1955 Chrysler C-300

Carrying a horsepower rating that matched its name, the Chrysler C-300 arrived in 1955 as the most powerful production car available in America, a claim backed immediately by a convincing run of results in NASCAR competition.

Styling came from Virgil Exner’s “Forward Look” program, which Chrysler marketed across its entire 1955 lineup as “The $100 Million Look.”

The C-300 used the New Yorker two-door hardtop body, adopted a modified grille design inspired by the Chrysler Special show car, and stripped away much of the chrome ornamentation found on lesser models. The result was a cleaner, more purposeful coupe than the standard production hierarchy suggested.
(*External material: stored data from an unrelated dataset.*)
Lemma typed_clear_queue f :
  (forall s, typed_view (f s) = (m_current s, m_session s, works s, [], m_response_plea_times s, m_response_pleas_count s)) ->
  keeps True typed (update f).
Proof.
  intros Hf. apply keeps_update. intros s [H1 H2 H3 H4 H5 H6]. specialize (Hf s).
  injection Hf as E1 E2 E3 E4 E5 E6. split; rewrite ?E1, ?E2, ?E3, ?E4, ?E5, ?E6; try done. cbn. lia.
Qed.

Lemma typed_sendSocketData : keeps True typed sendSocketData.
Proof.
  unfold sendSocketData. apply typed_state. intros s Hs. destruct (_ || _); [by apply typed_clear_queue|].
  apply keeps_bind; [apply typed_conn|intros _]. apply keeps_bind; [by apply typed_call|intros _]. by apply typed_clear_queue.
Qed.

Lemma typed_send j : keeps True typed (send j).
Proof.
  unfold send. apply keeps_bind.
  { apply keeps_update. intros s [H1 H2 H3 H4 H5 H6]. split; try done. by apply bounded_push_length. }
  intros _. apply typed_state. intros s Hs. destruct (m_txPending s); [apply keeps_ret|].
  apply keeps_bind; [by apply typed_silent|intros _; apply typed_sendSocketData].
Qed.

Create HintDb typed discriminated.
#[export] Hint Resolve typed_conn typed_set_conn typed_post typed_enqueue typed_dequeue typed_clear typed_sendSocketData
  typed_send i32_int h_of_string_wf : typed.
#[export] Hint Extern 1 (keeps _ _ (update _)) =>
  first [apply typed_silent; intros ?; reflexivity|apply typed_clear_queue; intros ?; reflexivity] : typed.
#[export] Hint Extern 1 (keeps _ _ (call _)) => (apply typed_call; cbn; first [exact I|assumption|by repeat case_match]) : typed.
#[export] Hint Extern 1 (in_word _ _) => (apply wrap_in_word; lia) : typed.
#[export] Hint Extern 1 (in_int _) => (unfold in_int; lia) : typed.
#[export] Hint Extern 2 (in_word _ _) => (eapply sto_hex_word; eassumption) : typed.
#[export] Hint Extern 1 (keeps _ _ (current _)) =>
  (apply typed_current; intros ? []; split; cbn; eauto with typed) : typed.
#[export] Hint Extern 1 (keeps _ _ (set_session _)) =>
  (apply typed_set_session; intros ? []; split; cbn; eauto with typed) : typed.

Ltac typed_step :=
  lazymatch goal with
  | |- keeps _ _ (mbind _ (session)) => apply typed_session; intros ? []
  | |- keeps _ _ (mbind _ (get id)) => apply typed_state; intros ? ?
  | |- keeps _ _ (mbind _ (throwing _)) => apply typed_throwing; intros ? ?
  | |- keeps _ _ (mbind _ (hash_of _)) => unfold hash_of at 1; apply typed_throwing; intros ? ?
  | |- _ => keeps_step
  end.
Ltac typing := repeat first [typed_step|solve [eauto 4 with typed nocore]].

Section Typed.
Context (env : st_env) {lib : JsonLib} {rd : JsonRead lib}.

Lemma typed_processExtranonce e : keeps True typed (processExtranonce e).
Proof. unfold processExtranonce. typing. Qed.

Lemma typed_set_boundary t : keeps True typed (set_boundary t).
Proof. unfold set_boundary. typing. Qed.

Lemma typed_current_difficulty : keeps True typed (current_difficulty env).
Proof. unfold current_difficulty. typing. Qed.

Hint Resolve typed_processExtranonce typed_set_boundary typed_current_difficulty : typed.

Lemma typed_nicehash_job v : keeps True typed (nicehash_job env v).
Proof. unfold nicehash_job. typing. Qed.

Lemma typed_classic_job u v i : keeps True typed (classic_job env u v i).
Proof. unfold classic_job, proxy_block. typing. Qed.

Hint Resolve typed_nicehash_job typed_classic_job : typed.

Lemma typed_notify u v : keeps True typed (notify env u v).
Proof. unfold notify. typing. Qed.

Lemma typed_notify2 v : keeps True typed (notify2 env v).
Proof.
  unfold notify2. apply typed_state. intros s Hs. destruct (m_session s) as [x|] eqn:Hx; [|typing].
  destruct (ty_session s Hs x Hx). typing.
Qed.

Lemma typed_handle_notification method i r v : keeps True typed (handle_notification env method i r v).
Proof.
  pose proof typed_notify. pose proof typed_notify2.
  unfold handle_notification, set_target, set_difficulty, set_extranonce, mining_set. typing.
Qed.

Lemma typed_startSession : keeps True typed (startSession env).
Proof.
  unfold startSession. apply keeps_bind; [|intros _; typing]. apply keeps_update. intros s [H1 H2 H3 H4 H5 H6].
  split; try done. intros x [= <-]. split; cbn; unfold in_word; try lia. split; [reflexivity|].
  refine (bool_decide_unpack _ _). vm_compute. exact I.
Qed.

Hint Resolve typed_startSession : typed.

Lemma typed_handle_response i ok v : keeps True typed (handle_response env i ok v).
Proof.
  assert (Hs : forall i r v, keeps True typed (submit_response env i ok r v)).
  { intros i' r v'. unfold submit_response. typing. }
  assert (Hid : keeps True typed (fun s => match m_solution_submitted_max_id s with
      | Some max_id => Some (Ok (i <=? max_id), s) | None => None end)).
  { apply keeps_any. intros s o s' H. destruct (m_solution_submitted_max_id s); [|done]. by intros [= <- <-]. }
  unfold handle_response, first_response, subscribe_response, authorize_response, stray_response, negotiation_failed, unusable.
  typing.
Qed.

Lemma typed_processResponse v : keeps True typed (processResponse env v).
Proof.
  pose proof typed_handle_response. pose proof typed_handle_notification.
  unfold processResponse, read_message. typing.
Qed.

Lemma typed_process_message parse fuel : keeps True typed (process_message env parse fuel).
Proof.
  pose proof typed_processResponse. induction fuel as [|fuel IH]; intros s Hs; [done|]. unfold spec. cbn [process_message].
  destruct (cut_line (st_message s)) as [[l rest]|]; [|done].
  match goal with |- match ?m s with _ => _ end => change (spec True m s (fun _ => typed)) end.
  apply spec_keeps; [|done]. unfold process_line. typing.
Qed.

Lemma typed_onRecvSocketDataCompleted parse data : keeps True typed (onRecvSocketDataCompleted env parse data).
Proof.
  pose proof (typed_process_message parse). unfold onRecvSocketDataCompleted, recvSocketData. typing.
  match goal with H : typed ?s |- keeps _ _ (call (CallWork (m_current ?s))) => apply typed_call, (ty_current s H) end.
Qed.

(** *** Connecting *)

Lemma typed_pop_endpoint : keeps True typed pop_endpoint.
Proof.
  apply keeps_any. intros s o s' Hs. unfold pop_endpoint. destruct (m_endpoints s); [done|].
  intros [= <- <-]. by apply (typed_ext s).
Qed.

Lemma typed_disconnect_finalize : keeps True typed (disconnect_finalize env).
Proof.
  unfold disconnect_finalize. typing. apply keeps_update. intros s' [H1 H2 H3 H4 H5 H6]. by split.
Qed.

Hint Resolve typed_pop_endpoint typed_disconnect_finalize : typed.

Lemma typed_disconnect : keeps True typed (disconnect env).
Proof. unfold disconnect. typing. Qed.

Lemma typed_start_connect : keeps True typed (start_connect env).
Proof. unfold start_connect, init_socket. typing. Qed.

Hint Resolve typed_disconnect typed_start_connect typed_processResponse : typed.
Under the hood sat the 331-cubic-inch FirePower Hemi V-8, fitted with dual Carter WCFB four-barrel carburetors, a performance camshaft, solid lifters, and dual exhaust (bringing output to 300 horsepower at 5,200 rpm and 345 lb-ft of torque).

Power fed through a two-speed PowerFlite automatic transmission, with a three-speed manual available in limited numbers. Suspension tuning was noticeably firmer than other Chrysler products of the period, making the car genuinely competitive at NASCAR events straight from the showroom.

Production reached 1,725 units, positioning the C-300 as both a luxury car and a credible racing homologation exercise within a single package.